Look through the entries for the string "body", and copy each line that holds it.

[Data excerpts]
┌──
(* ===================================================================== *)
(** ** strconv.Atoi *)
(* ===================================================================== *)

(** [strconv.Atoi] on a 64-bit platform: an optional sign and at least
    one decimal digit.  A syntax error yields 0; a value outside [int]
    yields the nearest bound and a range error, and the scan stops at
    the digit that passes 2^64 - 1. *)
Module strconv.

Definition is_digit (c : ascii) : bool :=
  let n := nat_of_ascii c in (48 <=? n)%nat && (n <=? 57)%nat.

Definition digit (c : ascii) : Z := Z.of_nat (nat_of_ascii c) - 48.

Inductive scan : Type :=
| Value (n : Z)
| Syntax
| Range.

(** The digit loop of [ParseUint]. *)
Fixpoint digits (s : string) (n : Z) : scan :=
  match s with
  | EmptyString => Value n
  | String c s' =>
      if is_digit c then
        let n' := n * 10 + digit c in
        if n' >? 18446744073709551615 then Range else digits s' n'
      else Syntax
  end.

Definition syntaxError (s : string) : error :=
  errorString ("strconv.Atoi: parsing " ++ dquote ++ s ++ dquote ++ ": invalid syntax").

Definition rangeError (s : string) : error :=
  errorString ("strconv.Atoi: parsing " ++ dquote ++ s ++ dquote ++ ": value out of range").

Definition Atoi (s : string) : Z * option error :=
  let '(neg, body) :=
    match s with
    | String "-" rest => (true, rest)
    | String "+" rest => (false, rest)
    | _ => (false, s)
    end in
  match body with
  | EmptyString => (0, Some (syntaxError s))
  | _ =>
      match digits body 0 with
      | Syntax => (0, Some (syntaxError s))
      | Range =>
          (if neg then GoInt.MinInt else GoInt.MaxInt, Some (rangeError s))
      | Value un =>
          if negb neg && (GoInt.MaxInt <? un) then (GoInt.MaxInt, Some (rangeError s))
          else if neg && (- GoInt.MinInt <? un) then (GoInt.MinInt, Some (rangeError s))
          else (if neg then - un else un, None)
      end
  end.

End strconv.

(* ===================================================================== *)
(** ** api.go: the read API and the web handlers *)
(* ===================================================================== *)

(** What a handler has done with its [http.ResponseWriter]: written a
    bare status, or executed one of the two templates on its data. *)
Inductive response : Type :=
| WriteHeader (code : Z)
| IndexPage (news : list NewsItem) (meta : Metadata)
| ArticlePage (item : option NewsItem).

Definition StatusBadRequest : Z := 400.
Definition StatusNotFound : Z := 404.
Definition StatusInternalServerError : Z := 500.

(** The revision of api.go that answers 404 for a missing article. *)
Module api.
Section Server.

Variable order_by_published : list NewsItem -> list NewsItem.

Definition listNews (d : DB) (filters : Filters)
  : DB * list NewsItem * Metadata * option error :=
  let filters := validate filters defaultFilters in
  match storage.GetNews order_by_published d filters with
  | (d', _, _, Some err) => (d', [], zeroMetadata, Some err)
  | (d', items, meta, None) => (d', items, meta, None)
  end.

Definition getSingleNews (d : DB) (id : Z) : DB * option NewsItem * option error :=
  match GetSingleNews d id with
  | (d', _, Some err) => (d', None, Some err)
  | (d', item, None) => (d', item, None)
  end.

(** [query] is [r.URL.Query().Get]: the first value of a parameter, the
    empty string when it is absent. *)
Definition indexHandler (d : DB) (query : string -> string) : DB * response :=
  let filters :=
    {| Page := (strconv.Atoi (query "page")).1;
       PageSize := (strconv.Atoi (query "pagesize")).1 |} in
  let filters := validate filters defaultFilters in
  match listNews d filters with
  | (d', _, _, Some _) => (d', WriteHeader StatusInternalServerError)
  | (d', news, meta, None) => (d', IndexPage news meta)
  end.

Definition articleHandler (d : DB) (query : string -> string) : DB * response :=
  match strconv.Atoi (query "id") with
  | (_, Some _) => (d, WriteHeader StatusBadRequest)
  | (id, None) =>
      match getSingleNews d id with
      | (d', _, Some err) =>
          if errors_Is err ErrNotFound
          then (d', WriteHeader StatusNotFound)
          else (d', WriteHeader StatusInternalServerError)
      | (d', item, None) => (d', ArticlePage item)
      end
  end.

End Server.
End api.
└──
Answer space:
  let '(neg, body) :=
  match body with
      match digits body 0 with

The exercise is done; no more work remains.